## [Supplied information]
Lemma times_group_rows rows : forall g,
  StronglySorted (newer_first (fun row => Order.createdAt (OrderRow.order row))) rows ->
  StronglySorted (newer_first (fun t => t))
    (map (fun e => Order.createdAt (OrderWithItems.order (snd e))) g) ->
  (forall t row,
     In t (map (fun e => Order.createdAt (OrderWithItems.order (snd e))) g) ->
     In row rows -> desc t (Order.createdAt (OrderRow.order row)) = true) ->
  StronglySorted (newer_first (fun t => t))
    (map (fun e => Order.createdAt (OrderWithItems.order (snd e)))
       (fold_left group_row rows g)).
Proof.
  induction rows as [|row rows IH]; intros g Hrows Hg Hbefore; simpl; [exact Hg|].
  inversion Hrows as [|? ? Hrows' Hrow]; subst.
  apply IH; [exact Hrows' | |].
  - rewrite times_group_row. destruct (has_key _ g); [exact Hg|].
    apply StronglySorted_app_one; [exact Hg|].
    apply Forall_forall. intros t Ht. apply Hbefore; [exact Ht | now left].
  - intros t r Ht Hr. rewrite times_group_row in Ht.
    assert (Hor : In t (map (fun e => Order.createdAt (OrderWithItems.order (snd e))) g)
                  \/ t = Order.createdAt (OrderRow.order row)).
    { destruct (has_key _ g); [now left|].
      apply in_app_or in Ht as [Ht|[Ht|[]]]; [now left | now right]. }
    destruct Hor as [Hold| ->].
    + apply Hbefore; [exact Hold | now right].
    + rewrite Forall_forall in Hrow. exact (Hrow r Hr).
Qed.

Lemma sorted_of_map {A B} (key : A -> option timestamp) (key' : B -> option timestamp)
  (g : A -> B) l :
  (forall x, key' (g x) = key x) ->
  StronglySorted (newer_first key') (map g l) ->
  StronglySorted (newer_first key) l.
Proof.
  intros Hk. induction l as [|x l IH]; simpl; intros H; [constructor|].
  inversion H as [|? ? Hs Hx]; subst. constructor; [now apply IH|].
  apply Forall_forall. intros y Hy. rewrite Forall_forall in Hx.
  specialize (Hx (g y) (in_map g _ _ Hy)). unfold newer_first in *.
  now rewrite !Hk in Hx.
Qed.
(* ===== verification/_CoqProject ===== *)
-Q . S2P
Prelude.v
Order.v
Prog.v
Kdebug.v
Parser.v
OffCpu.v
Sink.v
BTree.v
JitImages.v
Text.v
PerfMap.v
Jitdump.v
Elf.v
Dwarf.v
Perf.v
Proc.v
LinuxSession.v
LinuxRecording.v
Classify.v
StackTree.v
Aggregator.v
Aggregate.v
Demangle.v
KernelSymbols.v
Binaries.v
Symbols.v
Flame.v
Top.v
KernelSlide.v
ImageScan.v
Pipeline.v
Observability.v
Contracts.v
Timeline.v
Views.v
Neighbors.v
Annotate.v
Cfg.v
EvalGraph.v
Lanes.v
Archive.v
Server.v
Recorder.v
TargetIngest.v
Spans.v
Sessions.v
Locks.v
Latch.v
(** [CpuIntervalTracker::feed] *)
Definition feed (t : CpuIntervalTracker) (rec : KdBuf) : CpuIntervalTracker :=
  if bool_decide (kdbg_subclass (debugid rec) <> DBG_MACH_SCHED) then t else
  let code := kdbg_code (debugid rec) in
  let ts := Z.land (timestamp rec) KDBG_TIMESTAMP_MASK in
  if bool_decide (code = SCHED \/ code = STKHANDOFF) then
    let t := if bool_decide (code = SCHED)
             then t <| sched_count ::= fun n => wadd64 n 1 |>
             else t <| stkhandoff_count ::= fun n => wadd64 n 1 |> in
    context_switch (cpuid rec) (arg2 rec) ts t
  else if bool_decide (code = MAKERUNNABLE) then
    make_runnable (cpuid rec) (arg2 rec) ts (t <| makerunnable_count ::= fun n => wadd64 n 1 |>)
  else t.

Definition drain_pending (t : CpuIntervalTracker) : CpuIntervalTracker * list PendingInterval :=
  (t <| pending := [] |>, pending t).

Definition drain_wakeups (t : CpuIntervalTracker) : CpuIntervalTracker * list PendingWakeup :=
  (t <| pending_wakeups := [] |>, pending_wakeups t).

(** What happens to a tracker between two drains: scheduler records, and the
    stacks of the PET samples. *)
Inductive event :=
  | Rec (rec : KdBuf)
  | Sampled (tid : Z) (user kernel : list Z).
Lemma regions_filter_ok (P : Z * Z -> Prop) `{!forall r, Decision (P r)} m :
  regions_ok m -> regions_ok (filter P m).
Proof.
  intros [Hs Hne]. split; [|apply Forall_forall; intros r [_ Hr]%list_elem_of_filter;
    rewrite Forall_forall in Hne; by apply Hne].
  induction Hs as [|r m Hs IH Hall]; [constructor|]. inversion_clear Hne.
  rewrite filter_cons. case_decide; [|by apply IH]. constructor; [by apply IH|].
  rewrite Forall_forall in *. intros q [_ Hq]%list_elem_of_filter. by apply Hall.
Qed.

(** [intersecting] finds exactly the regions that overlap the range. *)
Lemma intersecting_filter start end_ j :
  regions_ok (regions j) ->
  intersecting start end_ j = filter (fun r => start < r.2 /\ r.1 < end_) (regions j).
Proof.
  intros Hok. unfold intersecting, bt_range_to.
  rewrite (take_while_rev (fun a b : Z * Z => a.2 <= b.1 /\ b.1 < b.2)).
  - rewrite list_filter_filter. apply list_filter_iff. intros r. by rewrite bool_decide_eq_true.
  - intros x y Hxy Hx%bool_decide_eq_true. apply bool_decide_eq_true. lia.
  - pose proof (regions_filter_ok (fun r => r.1 < end_) _ Hok) as [Hs Hne]. clear Hok.
    induction Hs as [|r m Hs IH Hall]; [constructor|]. inversion_clear Hne.
    constructor; [by apply IH|]. rewrite Forall_forall in *. auto.
Qed.

Lemma intersecting_elem start end_ j r :
  regions_ok (regions j) ->
  r ∈ intersecting start end_ j <-> r ∈ regions j /\ r.1 < end_ /\ start < r.2.
Proof. intros Hok. rewrite intersecting_filter, list_elem_of_filter by done. naive_solver. Qed.

(** The gaps of [add_mapping]: between [cursor] and [end_], off every hit, and
    together with the hits covering the whole range. *)
Lemma mapping_gaps_spec hits : forall cursor end_,
  regions_ok hits -> Forall (fun r => r.1 < end_) hits ->
  let gaps := mapping_gaps cursor end_ hits in
  regions_ok gaps /\
  Forall (fun g => cursor <= g.1 /\ g.2 <= end_) gaps /\
  (forall g r, g ∈ gaps -> r ∈ hits -> apart r g) /\
  (forall x, cursor <= x < end_ -> covered gaps x \/ covered hits x).
Proof.
  induction hits as [|[s e] hits IH]; intros cursor end_ Hok Hlt gaps; subst gaps; simpl.
  { case_bool_decide.
    - split_ands; [split; repeat constructor; simpl; lia|repeat constructor; simpl; lia|set_solver|].
      intros x Hx. left. exists (cursor, end_). simpl. set_solver by lia.
    - split_ands; [split; constructor|constructor|set_solver|]. intros x Hx. lia. }
  destruct Hok as [Hs Hne]. inversion_clear Hs as [|?? Hs' Hall]. inversion_clear Hne as [|?? Hse Hne'].
  inversion_clear Hlt as [|?? Hend Hlt']. simpl in *.
  destruct (IH (Z.max cursor e) end_) as (Hg & Hin & Hap & Hcov); [by split|done|].
  set (gaps := mapping_gaps (Z.max cursor e) end_ hits) in *. rewrite Forall_forall in Hin, Hall.
  set (first := if bool_decide (cursor < s) then [(cursor, s)] else []).
  assert (Hfirst : forall g, g ∈ first <-> g = (cursor, s) /\ cursor < s).
  { subst first. case_bool_decide; set_solver. }
  split_ands.
  - destruct Hg as [Hgs Hgne]. split; [|apply Forall_app; split; [|done]].
    + apply StronglySorted_app. split_ands; [|subst first; case_bool_decide; repeat constructor|done].
      intros g1 g2 [-> _]%Hfirst Hg2. specialize (Hin _ Hg2). simpl. lia.
    + apply Forall_forall. intros g [-> ?]%Hfirst. done.
  - apply Forall_forall. intros g [[-> ?]%Hfirst|Hg']%elem_of_app; simpl; [lia|].
    specialize (Hin _ Hg'). lia.
  - intros g r [[-> ?]%Hfirst|Hg']%elem_of_app [->|Hr]%elem_of_cons; unfold apart in *; simpl.
    + lia.
    + right. specialize (Hall _ Hr). simpl in *. lia.
    + left. specialize (Hin _ Hg'). lia.
    + by apply Hap.
  - intros x Hx. destruct (decide (x < s)).
    + left. exists (cursor, s). rewrite elem_of_app, Hfirst. simpl. split; [left; split; [done|lia]|lia].
    + destruct (decide (x < e)).
      * right. exists (s, e). simpl. split; [by left|lia].
      * destruct (Hcov x) as [(g & Hg' & ?)|(r & Hr & ?)]; [lia|left; exists g|right; exists r]; set_solver.
Qed.
Lemma extract_symbols_ok file : table_ok (extract_symbols file).
Proof. apply close_gaps_ok, dedup_sorted, sorted_by_start. Qed.

(** The first symbol listed at an address, in the order of the file. *)
Definition first_at (addr : Z) (l : list MachOSymbol) : option MachOSymbol :=
  head (filter (fun s => start_svma s = addr) l).

Lemma filter_sort_by addr l :
  filter (fun s => start_svma s = addr) (sort_by by_start l) = filter (fun s => start_svma s = addr) l.
Proof.
  assert (forall m : list MachOSymbol, filter (fun s => start_svma s = addr) m =
            omap (fun s => if decide (start_svma s = addr) then Some s else None) m) as Hom.
  { intros m. induction m as [|s m IH]; [done|]. rewrite filter_cons. cbn [omap list_omap]. rewrite IH.
    by case_decide. }
  rewrite !Hom, (sort_by_omap by_start by_start_total by_start_trans by_start).
  - apply sort_by_id. rewrite <- Hom. assert (Forall (fun s => start_svma s = addr) (filter (fun s => start_svma s = addr) l)) as H.
    { apply Forall_forall. by intros s [? _]%list_elem_of_filter. }
    induction H as [|s m Hs Hm IH]; constructor; [done|]. eapply Forall_impl; [exact Hm|]. cbn. intros x Hx.
    unfold by_start. apply bool_decide_eq_true. lia.
  - intros x y a b Hx Hy. do 2 case_decide; simplify_eq. done.
Qed.

Lemma first_at_split addr l s :
  first_at addr l = Some s <->
  start_svma s = addr /\ exists l1 l2, l = l1 ++ s :: l2 /\ Forall (fun x => start_svma x <> addr) l1.
Proof.
  unfold first_at. induction l as [|x l IH].
  - cbn. split; [done|]. intros (_ & l1 & l2 & Heq & _). by destruct l1.
  - destruct (decide (start_svma x = addr)) as [E|E].
    + rewrite filter_cons_True by done. cbn [head]. split.
      * intros [= <-]. split; [done|]. by exists [], l.
      * intros (Hs & l1 & l2 & Heq & Hf). destruct l1 as [|y l1]; injection Heq as -> ->; [done|].
        by apply Forall_cons in Hf as [? _].
    + rewrite filter_cons_False, IH by done. split; intros (Hs & l1 & l2 & Heq & Hf); (split; [done|]).
      * exists (x :: l1), l2. rewrite Heq. split; [done|by constructor].
      * destruct l1 as [|y l1]; injection Heq as -> ->; [done|]. exists l1, l2. split; [done|].
        by apply Forall_cons in Hf as [_ ?].
Qed.

(** The symbols of the file that count, in its order. *)
Definition listed (file : ElfFile) : list MachOSymbol := omap code_symbol (file_symbols file ++ dynamic_symbols file).

Lemma deduped file s :
  s ∈ dedup_by_start (sort_by by_start (listed file)) <-> first_at (start_svma s) (listed file) = Some s.
Proof.
  rewrite dedup_elem by apply sorted_by_start.
  assert (first_at (start_svma s) (sort_by by_start (listed file)) = first_at (start_svma s) (listed file)) as <-.
  { unfold first_at. by rewrite filter_sort_by. }
  rewrite first_at_split. split; [intros H; by split|by intros [_ H]].
Qed.

Lemma elem_of_close_gaps l s :
  s ∈ close_gaps l -> exists s', s' ∈ l /\ start_svma s' = start_svma s /\ sym_name s' = sym_name s.
Proof.
  induction l as [|x [|n l] IH]; [by intros ?%elem_of_nil| |].
  - intros ->%list_elem_of_singleton. exists x. split; [left|done].
  - cbn [close_gaps]. intros [->|H]%elem_of_cons.
    + exists x. split; [left|]. by case_bool_decide.
    + destruct (IH H) as (s' & Hs & H1 & H2). exists s'. split; [by right|done].
Qed.

(** C29. The symbol table read from an ELF file lists exactly the addresses, other than
    0, of its named definitions, once and in order; at each address it has the name
    that the static table, or else the dynamic one, gives first; and no two of its
    symbols overlap. The code does not look at the type of a symbol: the definitions
    are data objects too, where the comments of [elf.rs] speak of functions. *)
Theorem extract_symbols_exact file :
  table_ok (extract_symbols file) /\
  (forall addr, addr ∈ map start_svma (extract_symbols file) <->
     exists sym, sym ∈ file_symbols file ++ dynamic_symbols file /\ code_symbol sym <> None /\ sy_address sym = addr) /\
  (forall s, s ∈ extract_symbols file -> exists s', first_at (start_svma s) (listed file) = Some s' /\ sym_name s' = sym_name s).
Proof.
  split; [apply extract_symbols_ok|]. unfold extract_symbols. fold (listed file). split.
  - intros addr. rewrite close_gaps_starts, list_elem_of_fmap. split.
    + intros (s & -> & (Hs & l1 & l2 & Heq & _)%deduped%first_at_split).
      assert (s ∈ listed file) as (sym & Hsym & Hc)%list_elem_of_omap by (rewrite Heq; set_solver).
      exists sym. split; [done|]. rewrite Hc. split; [done|].
      unfold code_symbol in Hc. repeat (case_match; [done|..]); repeat case_match; by simplify_eq.
    + intros (sym & Hsym & Hc & <-). destruct (code_symbol sym) as [s|] eqn:E; [|done].
      assert (start_svma s = sy_address sym) as Ha.
      { unfold code_symbol in E. repeat case_match; by simplify_eq. }
      assert (s ∈ filter (fun x => start_svma x = sy_address sym) (listed file)) as Hin.
      { apply list_elem_of_filter. split; [done|]. apply list_elem_of_omap. by exists sym. }
      destruct (first_at (sy_address sym) (listed file)) as [x|] eqn:Ef.
      * exists x. apply first_at_split in Ef as Hx. destruct Hx as [Hx _]. split; [done|]. apply deduped. by rewrite Hx.
      * unfold first_at in Ef. destruct (filter _ _); [by apply elem_of_nil in Hin|done].
  - intros s (s' & Hs' & Hst & Hn)%elem_of_close_gaps. apply deduped in Hs'. exists s'. by rewrite <- Hst.
Qed.

(** ** Segments *)

Lemma page_floor x : 0 <= x -> Z.land x (Z.lnot (PAGE - 1)) = x - x mod PAGE.
Proof.
  intros Hx. change (PAGE - 1) with (Z.ones 12). rewrite <- Z.ldiff_land, Z.ldiff_ones_r by lia.
  rewrite Z.shiftl_mul_pow2, Z.shiftr_div_pow2 by lia. change PAGE with (2 ^ 12).
  pose proof (Z.div_mod x (2 ^ 12) ltac:(done)). lia.
Qed.

(** The run-time address of a link-time address of a segment that is mapped at
    [base] from the page of its first byte, leads back to it: what the analysis
    computes as [pc - base_avma + text_svma]. *)
Theorem mapping_resolves l1 s l2 base svma :
  let pgoff := Z.land (p_offset s) (Z.lnot (PAGE - 1)) in
  Forall (fun s' => ~ (Z.land (p_offset s') (Z.lnot (PAGE - 1)) <= pgoff < as_u64 (p_offset s' + p_filesz s'))) l1 ->
  is_u64 (p_offset s) -> is_u64 (p_offset s + p_filesz s) -> 0 < p_filesz s -> is_u64 svma ->
  exists text_svma, find_load pgoff (l1 ++ s :: l2) = Some text_svma /\
    let pc := as_u64 (base + (svma - p_vaddr s + p_offset s - pgoff)) in
    wadd64 (as_u64 (pc - base)) text_svma = svma.
Proof.
  intros pgoff Hl1 Ho He Hsz Hsv. exists (wadd64 (as_u64 (pgoff - p_offset s)) (p_vaddr s)). split.
  - induction Hl1 as [|s' l1 Hs' Hl1 IH]; cbn [app find_load].
    + rewrite bool_decide_true; [done|]. fold pgoff. split; [done|]. rewrite as_u64_small by done.
      unfold pgoff. rewrite page_floor by apply Ho. pose proof (Z.mod_pos_bound (p_offset s) PAGE ltac:(done)). lia.
    + rewrite bool_decide_false by done. exact IH.
  - cbn zeta. rewrite <- (as_u64_small svma) at 2 by done. unfold wadd64. apply as_u64_proper.
    rewrite <- (Z.add_opp_r _ base), ?as_u64_eq64. unfold eq64. f_equal. lia.
Qed.

End Elf.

## [Prompt]
Among the entries above, find the line with "left. specialize (Hin _ Hg'). lia." and the line with "apply Forall_forall. by"; give again exactly these two lines and all lines between them.

## [Result]
    + left. specialize (Hin _ Hg'). lia.
    + by apply Hap.
  - intros x Hx. destruct (decide (x < s)).
    + left. exists (cursor, s). rewrite elem_of_app, Hfirst. simpl. split; [left; split; [done|lia]|lia].
    + destruct (decide (x < e)).
      * right. exists (s, e). simpl. split; [by left|lia].
      * destruct (Hcov x) as [(g & Hg' & ?)|(r & Hr & ?)]; [lia|left; exists g|right; exists r]; set_solver.
Qed.
Lemma extract_symbols_ok file : table_ok (extract_symbols file).
Proof. apply close_gaps_ok, dedup_sorted, sorted_by_start. Qed.

(** The first symbol listed at an address, in the order of the file. *)
Definition first_at (addr : Z) (l : list MachOSymbol) : option MachOSymbol :=
  head (filter (fun s => start_svma s = addr) l).

Lemma filter_sort_by addr l :
  filter (fun s => start_svma s = addr) (sort_by by_start l) = filter (fun s => start_svma s = addr) l.
Proof.
  assert (forall m : list MachOSymbol, filter (fun s => start_svma s = addr) m =
            omap (fun s => if decide (start_svma s = addr) then Some s else None) m) as Hom.
  { intros m. induction m as [|s m IH]; [done|]. rewrite filter_cons. cbn [omap list_omap]. rewrite IH.
    by case_decide. }
  rewrite !Hom, (sort_by_omap by_start by_start_total by_start_trans by_start).
  - apply sort_by_id. rewrite <- Hom. assert (Forall (fun s => start_svma s = addr) (filter (fun s => start_svma s = addr) l)) as H.
    { apply Forall_forall. by intros s [? _]%list_elem_of_filter. }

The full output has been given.